Collected data entries:

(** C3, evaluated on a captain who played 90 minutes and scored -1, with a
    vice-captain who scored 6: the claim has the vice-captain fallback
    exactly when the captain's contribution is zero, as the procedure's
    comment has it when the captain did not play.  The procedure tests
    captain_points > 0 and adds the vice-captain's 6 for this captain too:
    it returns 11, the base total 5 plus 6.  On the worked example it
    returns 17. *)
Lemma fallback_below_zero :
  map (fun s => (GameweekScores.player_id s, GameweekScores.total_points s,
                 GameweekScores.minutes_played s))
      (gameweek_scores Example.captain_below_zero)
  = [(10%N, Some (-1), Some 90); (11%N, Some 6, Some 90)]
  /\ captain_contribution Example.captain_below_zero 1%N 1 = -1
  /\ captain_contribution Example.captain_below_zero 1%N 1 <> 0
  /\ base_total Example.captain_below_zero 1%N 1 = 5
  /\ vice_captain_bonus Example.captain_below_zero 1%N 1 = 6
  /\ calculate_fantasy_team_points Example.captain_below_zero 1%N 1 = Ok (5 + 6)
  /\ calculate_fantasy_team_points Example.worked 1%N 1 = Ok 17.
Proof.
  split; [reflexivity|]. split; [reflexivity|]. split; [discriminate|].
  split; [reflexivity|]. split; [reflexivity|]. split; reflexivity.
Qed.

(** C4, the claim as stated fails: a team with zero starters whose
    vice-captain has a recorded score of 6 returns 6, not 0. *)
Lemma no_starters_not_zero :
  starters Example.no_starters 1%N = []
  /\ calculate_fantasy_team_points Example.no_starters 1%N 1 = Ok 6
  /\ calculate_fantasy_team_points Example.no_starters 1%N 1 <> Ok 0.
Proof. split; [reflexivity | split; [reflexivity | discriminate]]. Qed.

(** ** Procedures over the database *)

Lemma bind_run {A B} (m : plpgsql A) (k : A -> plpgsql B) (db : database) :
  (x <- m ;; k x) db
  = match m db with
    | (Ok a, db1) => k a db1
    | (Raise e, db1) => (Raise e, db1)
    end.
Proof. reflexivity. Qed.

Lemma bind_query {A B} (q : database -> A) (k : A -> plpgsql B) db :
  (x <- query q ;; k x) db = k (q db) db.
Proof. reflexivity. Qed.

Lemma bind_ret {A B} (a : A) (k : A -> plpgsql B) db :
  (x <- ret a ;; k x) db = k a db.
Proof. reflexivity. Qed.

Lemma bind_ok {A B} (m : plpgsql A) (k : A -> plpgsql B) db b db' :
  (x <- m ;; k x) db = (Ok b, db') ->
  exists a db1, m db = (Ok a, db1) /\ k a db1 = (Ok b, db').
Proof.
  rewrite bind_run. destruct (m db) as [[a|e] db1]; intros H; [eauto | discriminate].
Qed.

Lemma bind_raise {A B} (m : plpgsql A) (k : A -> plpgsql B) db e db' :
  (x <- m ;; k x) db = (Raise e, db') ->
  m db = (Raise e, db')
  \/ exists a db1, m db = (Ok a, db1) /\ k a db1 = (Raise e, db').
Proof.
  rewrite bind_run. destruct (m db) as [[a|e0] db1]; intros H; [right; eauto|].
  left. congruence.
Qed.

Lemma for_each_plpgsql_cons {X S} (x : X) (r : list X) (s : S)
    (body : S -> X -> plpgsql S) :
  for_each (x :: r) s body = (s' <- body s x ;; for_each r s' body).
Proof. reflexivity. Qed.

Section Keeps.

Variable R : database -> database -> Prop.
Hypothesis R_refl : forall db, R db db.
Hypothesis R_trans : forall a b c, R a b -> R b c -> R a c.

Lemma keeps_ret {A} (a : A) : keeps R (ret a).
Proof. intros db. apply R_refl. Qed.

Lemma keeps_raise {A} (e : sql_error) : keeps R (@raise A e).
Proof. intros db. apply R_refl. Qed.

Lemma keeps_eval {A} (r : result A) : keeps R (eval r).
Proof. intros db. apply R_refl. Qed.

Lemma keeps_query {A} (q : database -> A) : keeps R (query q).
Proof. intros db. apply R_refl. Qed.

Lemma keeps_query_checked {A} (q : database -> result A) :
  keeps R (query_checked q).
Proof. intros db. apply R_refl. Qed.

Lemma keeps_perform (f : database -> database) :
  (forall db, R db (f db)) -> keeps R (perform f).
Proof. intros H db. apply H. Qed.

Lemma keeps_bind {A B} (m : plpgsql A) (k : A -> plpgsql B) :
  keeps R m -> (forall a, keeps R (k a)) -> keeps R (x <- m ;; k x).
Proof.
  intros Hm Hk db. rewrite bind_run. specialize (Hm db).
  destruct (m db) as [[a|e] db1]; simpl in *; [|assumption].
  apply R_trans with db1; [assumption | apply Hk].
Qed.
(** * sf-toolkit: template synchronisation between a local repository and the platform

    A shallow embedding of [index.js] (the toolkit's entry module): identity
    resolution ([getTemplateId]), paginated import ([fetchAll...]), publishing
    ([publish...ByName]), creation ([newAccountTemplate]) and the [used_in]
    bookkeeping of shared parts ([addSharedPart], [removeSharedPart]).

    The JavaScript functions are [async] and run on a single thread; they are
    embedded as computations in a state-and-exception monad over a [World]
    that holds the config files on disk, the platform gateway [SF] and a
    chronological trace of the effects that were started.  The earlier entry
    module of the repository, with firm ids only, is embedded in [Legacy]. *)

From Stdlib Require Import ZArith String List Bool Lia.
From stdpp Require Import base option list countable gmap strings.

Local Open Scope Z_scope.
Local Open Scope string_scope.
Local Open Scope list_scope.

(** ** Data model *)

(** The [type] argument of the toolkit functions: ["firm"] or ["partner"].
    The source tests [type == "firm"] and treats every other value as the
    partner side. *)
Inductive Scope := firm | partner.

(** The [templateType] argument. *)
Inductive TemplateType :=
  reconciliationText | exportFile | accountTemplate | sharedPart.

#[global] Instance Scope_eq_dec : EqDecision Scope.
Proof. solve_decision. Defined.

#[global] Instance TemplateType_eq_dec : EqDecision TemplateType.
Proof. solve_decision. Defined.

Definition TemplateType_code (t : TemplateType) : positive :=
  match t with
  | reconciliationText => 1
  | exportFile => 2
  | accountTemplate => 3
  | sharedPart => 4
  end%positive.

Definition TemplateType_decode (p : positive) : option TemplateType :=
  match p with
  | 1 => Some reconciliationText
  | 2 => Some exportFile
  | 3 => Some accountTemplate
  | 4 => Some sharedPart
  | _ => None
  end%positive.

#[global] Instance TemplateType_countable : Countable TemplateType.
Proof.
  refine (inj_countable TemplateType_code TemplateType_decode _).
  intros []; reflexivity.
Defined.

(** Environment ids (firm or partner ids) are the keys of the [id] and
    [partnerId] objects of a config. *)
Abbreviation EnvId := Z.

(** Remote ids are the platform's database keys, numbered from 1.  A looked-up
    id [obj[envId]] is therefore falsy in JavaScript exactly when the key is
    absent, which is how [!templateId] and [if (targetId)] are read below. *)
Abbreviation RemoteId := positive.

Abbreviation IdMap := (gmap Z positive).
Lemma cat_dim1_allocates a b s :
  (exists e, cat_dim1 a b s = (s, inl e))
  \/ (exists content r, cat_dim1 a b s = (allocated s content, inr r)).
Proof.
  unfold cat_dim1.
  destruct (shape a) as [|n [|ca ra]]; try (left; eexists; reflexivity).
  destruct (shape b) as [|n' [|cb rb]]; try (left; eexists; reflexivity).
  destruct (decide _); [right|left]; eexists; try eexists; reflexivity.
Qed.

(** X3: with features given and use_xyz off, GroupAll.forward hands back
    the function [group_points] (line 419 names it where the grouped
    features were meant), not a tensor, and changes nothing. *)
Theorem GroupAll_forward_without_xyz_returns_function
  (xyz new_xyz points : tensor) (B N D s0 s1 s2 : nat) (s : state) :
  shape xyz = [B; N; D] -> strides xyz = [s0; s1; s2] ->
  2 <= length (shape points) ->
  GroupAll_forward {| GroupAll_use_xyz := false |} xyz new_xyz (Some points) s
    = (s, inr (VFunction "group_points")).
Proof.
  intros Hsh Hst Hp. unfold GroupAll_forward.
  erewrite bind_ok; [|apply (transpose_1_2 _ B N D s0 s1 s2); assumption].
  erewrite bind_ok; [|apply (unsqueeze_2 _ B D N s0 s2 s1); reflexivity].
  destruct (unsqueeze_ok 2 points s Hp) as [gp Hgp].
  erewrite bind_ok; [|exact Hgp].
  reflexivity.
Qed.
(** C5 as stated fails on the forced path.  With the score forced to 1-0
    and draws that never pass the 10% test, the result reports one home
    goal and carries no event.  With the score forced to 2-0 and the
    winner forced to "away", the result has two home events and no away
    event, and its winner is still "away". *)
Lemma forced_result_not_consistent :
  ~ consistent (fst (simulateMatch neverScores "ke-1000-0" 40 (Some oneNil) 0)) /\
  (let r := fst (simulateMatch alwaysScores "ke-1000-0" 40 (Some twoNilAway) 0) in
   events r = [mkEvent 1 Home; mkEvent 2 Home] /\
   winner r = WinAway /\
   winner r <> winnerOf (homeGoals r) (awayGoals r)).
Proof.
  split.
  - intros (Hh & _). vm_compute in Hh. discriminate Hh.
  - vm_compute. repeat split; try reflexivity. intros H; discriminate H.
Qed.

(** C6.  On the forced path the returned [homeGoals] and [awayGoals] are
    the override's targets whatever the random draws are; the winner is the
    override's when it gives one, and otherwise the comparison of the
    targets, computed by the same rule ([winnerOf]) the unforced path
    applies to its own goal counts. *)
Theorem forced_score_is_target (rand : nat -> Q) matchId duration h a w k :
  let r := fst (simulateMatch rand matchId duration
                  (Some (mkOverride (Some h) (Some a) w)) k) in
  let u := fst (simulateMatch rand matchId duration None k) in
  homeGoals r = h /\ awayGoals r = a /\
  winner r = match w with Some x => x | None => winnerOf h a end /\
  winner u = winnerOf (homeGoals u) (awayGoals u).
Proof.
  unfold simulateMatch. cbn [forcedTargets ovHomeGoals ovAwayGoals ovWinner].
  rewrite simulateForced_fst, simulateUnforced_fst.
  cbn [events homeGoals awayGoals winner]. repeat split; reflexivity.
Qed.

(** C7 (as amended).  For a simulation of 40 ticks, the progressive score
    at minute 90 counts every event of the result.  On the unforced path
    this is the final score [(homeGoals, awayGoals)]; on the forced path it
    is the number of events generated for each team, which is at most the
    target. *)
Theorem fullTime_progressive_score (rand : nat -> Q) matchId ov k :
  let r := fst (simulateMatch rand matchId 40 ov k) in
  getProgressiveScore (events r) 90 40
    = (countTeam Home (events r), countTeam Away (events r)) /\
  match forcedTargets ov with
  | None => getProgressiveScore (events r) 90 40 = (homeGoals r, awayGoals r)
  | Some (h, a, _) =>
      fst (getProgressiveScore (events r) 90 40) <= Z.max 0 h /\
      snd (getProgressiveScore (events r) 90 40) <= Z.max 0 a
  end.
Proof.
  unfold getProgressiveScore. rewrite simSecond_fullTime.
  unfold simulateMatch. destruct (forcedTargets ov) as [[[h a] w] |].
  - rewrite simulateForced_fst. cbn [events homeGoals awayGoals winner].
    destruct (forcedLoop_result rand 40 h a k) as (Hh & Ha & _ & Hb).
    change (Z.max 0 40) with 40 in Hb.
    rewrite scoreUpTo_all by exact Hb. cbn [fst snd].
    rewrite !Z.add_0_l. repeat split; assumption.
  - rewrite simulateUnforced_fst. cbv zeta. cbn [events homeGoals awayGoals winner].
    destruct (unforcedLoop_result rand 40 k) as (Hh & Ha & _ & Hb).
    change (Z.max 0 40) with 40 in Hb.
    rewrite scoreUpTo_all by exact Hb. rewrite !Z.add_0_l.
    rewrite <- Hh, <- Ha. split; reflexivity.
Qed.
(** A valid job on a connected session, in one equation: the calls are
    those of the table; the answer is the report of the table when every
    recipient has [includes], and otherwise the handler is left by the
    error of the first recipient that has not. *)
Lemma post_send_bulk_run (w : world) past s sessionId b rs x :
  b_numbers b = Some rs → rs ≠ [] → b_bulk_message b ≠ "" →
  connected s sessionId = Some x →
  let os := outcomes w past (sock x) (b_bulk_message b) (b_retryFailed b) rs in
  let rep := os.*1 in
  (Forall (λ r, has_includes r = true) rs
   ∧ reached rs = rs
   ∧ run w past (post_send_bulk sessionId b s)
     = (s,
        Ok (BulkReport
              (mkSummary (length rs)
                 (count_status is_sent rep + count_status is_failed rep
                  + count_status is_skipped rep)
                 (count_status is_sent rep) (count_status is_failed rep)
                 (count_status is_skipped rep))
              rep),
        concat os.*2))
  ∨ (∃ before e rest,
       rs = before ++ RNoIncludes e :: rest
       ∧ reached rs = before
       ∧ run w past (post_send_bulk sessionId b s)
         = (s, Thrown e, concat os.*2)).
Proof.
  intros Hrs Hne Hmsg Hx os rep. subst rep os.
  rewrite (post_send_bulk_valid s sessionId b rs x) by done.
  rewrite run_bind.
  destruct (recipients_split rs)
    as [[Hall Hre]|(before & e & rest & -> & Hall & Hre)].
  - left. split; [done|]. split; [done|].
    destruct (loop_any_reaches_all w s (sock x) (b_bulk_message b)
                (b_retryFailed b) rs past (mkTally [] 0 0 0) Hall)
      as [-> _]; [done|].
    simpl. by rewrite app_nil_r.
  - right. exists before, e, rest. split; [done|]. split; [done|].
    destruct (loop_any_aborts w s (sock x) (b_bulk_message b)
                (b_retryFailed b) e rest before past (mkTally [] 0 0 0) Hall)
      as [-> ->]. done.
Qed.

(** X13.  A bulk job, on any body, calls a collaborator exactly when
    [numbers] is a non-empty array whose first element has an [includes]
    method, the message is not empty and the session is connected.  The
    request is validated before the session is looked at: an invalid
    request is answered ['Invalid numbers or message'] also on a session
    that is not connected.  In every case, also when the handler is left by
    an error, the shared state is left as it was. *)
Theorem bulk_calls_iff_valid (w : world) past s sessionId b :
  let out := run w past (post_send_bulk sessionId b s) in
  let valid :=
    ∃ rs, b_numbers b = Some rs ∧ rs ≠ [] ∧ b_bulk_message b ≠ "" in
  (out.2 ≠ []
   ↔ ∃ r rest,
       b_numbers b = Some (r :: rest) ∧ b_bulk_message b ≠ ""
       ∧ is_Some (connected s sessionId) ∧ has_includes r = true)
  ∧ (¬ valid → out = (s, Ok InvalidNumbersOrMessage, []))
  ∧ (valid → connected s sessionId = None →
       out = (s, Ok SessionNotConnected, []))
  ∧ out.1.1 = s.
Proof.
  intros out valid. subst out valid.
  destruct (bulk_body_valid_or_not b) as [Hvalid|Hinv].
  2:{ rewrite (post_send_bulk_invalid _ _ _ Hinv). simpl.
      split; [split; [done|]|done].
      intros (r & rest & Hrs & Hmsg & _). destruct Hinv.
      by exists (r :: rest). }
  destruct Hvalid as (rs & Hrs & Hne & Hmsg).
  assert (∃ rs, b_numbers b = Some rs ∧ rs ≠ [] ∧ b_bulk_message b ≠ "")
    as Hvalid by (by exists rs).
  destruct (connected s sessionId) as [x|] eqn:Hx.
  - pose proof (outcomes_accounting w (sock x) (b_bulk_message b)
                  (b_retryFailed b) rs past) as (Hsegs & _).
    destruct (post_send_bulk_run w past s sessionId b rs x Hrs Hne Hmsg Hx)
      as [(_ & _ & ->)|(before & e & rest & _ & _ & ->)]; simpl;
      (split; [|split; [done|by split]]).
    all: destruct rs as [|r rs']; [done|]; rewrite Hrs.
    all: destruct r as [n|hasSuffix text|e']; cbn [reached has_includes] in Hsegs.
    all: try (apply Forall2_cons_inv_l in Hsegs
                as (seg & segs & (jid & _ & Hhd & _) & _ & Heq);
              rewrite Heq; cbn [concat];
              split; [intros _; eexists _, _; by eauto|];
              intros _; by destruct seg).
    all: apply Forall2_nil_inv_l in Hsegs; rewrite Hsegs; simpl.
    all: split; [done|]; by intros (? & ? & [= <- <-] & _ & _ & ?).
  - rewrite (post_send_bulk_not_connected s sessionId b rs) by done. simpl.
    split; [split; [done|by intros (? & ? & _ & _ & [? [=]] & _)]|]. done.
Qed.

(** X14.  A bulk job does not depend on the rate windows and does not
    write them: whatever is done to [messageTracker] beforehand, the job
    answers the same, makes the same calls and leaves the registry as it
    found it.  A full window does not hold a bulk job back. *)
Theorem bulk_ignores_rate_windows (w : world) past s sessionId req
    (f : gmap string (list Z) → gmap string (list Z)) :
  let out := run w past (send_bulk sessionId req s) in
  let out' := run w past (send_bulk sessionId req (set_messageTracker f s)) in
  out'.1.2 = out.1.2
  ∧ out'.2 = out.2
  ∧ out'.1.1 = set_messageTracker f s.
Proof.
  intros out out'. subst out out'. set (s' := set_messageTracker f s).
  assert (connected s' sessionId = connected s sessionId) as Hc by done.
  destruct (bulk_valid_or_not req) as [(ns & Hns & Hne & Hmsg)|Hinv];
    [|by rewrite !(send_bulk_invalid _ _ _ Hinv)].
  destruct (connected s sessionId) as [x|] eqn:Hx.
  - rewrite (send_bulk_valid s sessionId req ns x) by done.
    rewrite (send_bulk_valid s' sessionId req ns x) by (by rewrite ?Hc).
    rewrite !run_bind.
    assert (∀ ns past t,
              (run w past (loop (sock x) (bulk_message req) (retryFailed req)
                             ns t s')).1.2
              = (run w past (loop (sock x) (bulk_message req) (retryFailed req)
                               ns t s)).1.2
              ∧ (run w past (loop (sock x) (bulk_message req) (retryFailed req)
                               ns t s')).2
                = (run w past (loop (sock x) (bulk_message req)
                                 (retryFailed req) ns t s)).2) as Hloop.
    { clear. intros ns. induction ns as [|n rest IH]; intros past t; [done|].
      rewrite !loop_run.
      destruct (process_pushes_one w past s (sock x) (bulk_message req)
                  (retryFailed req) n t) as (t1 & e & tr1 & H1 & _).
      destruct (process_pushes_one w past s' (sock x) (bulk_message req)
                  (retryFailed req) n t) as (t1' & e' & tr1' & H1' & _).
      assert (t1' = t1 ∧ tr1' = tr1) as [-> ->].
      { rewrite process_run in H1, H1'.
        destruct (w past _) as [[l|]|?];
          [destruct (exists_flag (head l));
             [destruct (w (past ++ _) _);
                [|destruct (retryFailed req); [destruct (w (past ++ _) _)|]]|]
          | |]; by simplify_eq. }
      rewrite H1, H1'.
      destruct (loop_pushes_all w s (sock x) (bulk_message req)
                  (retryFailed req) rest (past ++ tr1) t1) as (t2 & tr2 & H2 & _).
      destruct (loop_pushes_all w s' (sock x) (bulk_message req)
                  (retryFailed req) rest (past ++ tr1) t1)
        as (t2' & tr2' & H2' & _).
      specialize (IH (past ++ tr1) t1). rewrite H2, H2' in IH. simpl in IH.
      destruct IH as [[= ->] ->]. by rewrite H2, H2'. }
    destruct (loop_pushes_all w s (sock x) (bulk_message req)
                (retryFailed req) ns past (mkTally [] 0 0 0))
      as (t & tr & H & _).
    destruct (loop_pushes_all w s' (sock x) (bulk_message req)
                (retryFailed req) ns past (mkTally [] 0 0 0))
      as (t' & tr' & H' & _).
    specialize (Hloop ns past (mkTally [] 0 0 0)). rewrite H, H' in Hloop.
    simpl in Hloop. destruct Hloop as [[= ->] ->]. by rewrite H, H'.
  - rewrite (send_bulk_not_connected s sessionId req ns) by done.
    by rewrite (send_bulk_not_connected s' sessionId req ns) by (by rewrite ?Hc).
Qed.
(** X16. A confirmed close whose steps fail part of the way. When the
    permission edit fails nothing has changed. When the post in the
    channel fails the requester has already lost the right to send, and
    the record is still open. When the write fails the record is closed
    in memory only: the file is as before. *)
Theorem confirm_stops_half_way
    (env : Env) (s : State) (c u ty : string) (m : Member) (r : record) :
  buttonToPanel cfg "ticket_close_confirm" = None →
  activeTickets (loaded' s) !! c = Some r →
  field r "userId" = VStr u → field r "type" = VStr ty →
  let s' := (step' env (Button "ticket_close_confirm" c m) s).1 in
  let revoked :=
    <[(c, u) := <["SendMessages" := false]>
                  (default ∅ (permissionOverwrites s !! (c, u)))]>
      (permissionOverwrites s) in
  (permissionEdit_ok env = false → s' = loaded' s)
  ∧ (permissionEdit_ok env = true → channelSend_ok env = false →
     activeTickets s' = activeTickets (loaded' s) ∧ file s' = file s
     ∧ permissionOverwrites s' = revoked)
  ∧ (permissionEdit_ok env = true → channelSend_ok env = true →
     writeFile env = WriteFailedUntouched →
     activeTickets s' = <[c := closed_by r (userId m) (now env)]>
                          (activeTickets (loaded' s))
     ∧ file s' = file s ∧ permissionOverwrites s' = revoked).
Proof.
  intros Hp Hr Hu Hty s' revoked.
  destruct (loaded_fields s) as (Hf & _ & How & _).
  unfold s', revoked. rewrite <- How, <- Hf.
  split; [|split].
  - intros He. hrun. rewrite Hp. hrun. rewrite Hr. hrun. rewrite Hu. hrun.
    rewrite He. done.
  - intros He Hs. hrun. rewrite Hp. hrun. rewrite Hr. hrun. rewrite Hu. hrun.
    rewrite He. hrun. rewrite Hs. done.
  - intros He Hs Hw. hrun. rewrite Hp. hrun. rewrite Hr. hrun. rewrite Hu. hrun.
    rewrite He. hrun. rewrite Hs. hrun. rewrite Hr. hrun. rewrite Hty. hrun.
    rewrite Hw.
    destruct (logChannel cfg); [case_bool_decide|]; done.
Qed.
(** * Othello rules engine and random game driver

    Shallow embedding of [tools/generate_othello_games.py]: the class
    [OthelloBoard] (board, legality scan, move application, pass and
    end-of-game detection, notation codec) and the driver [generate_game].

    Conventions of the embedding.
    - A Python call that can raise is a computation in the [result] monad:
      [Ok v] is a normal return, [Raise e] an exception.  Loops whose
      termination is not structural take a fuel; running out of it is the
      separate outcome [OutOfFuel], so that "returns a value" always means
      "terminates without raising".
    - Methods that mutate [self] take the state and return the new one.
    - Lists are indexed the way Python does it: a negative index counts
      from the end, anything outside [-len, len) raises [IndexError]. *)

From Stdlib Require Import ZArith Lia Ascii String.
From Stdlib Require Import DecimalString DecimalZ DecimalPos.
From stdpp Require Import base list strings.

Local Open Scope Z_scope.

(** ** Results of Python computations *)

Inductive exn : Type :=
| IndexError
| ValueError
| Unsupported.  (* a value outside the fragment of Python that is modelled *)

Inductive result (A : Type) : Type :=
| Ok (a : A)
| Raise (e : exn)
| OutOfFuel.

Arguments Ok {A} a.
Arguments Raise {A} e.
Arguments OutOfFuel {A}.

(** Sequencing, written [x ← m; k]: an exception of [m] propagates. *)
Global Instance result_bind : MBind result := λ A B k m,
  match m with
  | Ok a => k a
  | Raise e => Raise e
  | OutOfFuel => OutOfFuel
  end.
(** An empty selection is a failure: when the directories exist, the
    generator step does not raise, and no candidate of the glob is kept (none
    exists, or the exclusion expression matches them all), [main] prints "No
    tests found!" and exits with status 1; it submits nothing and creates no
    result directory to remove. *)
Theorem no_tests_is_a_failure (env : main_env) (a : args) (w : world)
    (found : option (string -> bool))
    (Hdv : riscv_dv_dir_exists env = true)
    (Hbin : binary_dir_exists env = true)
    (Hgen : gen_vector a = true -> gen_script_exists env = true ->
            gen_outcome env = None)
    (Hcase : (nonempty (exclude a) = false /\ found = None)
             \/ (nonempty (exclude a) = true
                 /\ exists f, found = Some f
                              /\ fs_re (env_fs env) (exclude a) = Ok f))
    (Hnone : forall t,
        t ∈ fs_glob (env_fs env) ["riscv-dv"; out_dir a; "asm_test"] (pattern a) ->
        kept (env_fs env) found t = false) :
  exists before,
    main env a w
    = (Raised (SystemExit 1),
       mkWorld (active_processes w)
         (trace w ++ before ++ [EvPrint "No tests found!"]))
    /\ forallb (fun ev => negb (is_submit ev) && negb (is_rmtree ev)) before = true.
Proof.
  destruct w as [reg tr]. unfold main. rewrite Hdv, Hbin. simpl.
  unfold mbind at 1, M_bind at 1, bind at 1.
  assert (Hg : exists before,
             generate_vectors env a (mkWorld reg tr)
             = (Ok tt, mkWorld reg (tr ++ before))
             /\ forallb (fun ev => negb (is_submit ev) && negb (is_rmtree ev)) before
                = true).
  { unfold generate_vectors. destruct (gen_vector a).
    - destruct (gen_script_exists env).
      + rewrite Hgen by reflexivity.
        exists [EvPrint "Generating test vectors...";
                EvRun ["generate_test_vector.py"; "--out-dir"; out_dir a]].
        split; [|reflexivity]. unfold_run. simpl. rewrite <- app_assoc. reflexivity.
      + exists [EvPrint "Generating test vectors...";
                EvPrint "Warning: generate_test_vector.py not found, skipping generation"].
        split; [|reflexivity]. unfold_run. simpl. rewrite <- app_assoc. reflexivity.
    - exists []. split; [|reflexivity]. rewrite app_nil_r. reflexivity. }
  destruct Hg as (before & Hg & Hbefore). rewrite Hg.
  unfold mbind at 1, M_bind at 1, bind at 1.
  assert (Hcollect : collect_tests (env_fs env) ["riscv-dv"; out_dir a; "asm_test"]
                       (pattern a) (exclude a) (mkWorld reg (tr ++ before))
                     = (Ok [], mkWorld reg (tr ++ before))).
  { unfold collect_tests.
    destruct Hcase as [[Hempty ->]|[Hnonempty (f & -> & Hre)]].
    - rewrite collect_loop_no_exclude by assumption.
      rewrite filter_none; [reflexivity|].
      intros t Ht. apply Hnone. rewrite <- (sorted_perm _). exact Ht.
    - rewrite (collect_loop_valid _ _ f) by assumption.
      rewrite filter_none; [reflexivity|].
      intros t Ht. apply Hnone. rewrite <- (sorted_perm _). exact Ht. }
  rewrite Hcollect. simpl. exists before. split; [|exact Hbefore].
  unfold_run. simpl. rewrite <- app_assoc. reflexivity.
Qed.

ACTIVITY: Look through the entries for lines containing the word "database" and return each one.

REPLY TO THE EXERCISE:
(** ** Procedures over the database *)
Lemma bind_run {A B} (m : plpgsql A) (k : A -> plpgsql B) (db : database) :
Lemma bind_query {A B} (q : database -> A) (k : A -> plpgsql B) db :
Variable R : database -> database -> Prop.
Lemma keeps_query {A} (q : database -> A) : keeps R (query q).
Lemma keeps_query_checked {A} (q : database -> result A) :
Lemma keeps_perform (f : database -> database) :
(** Remote ids are the platform's database keys, numbered from 1.  A looked-up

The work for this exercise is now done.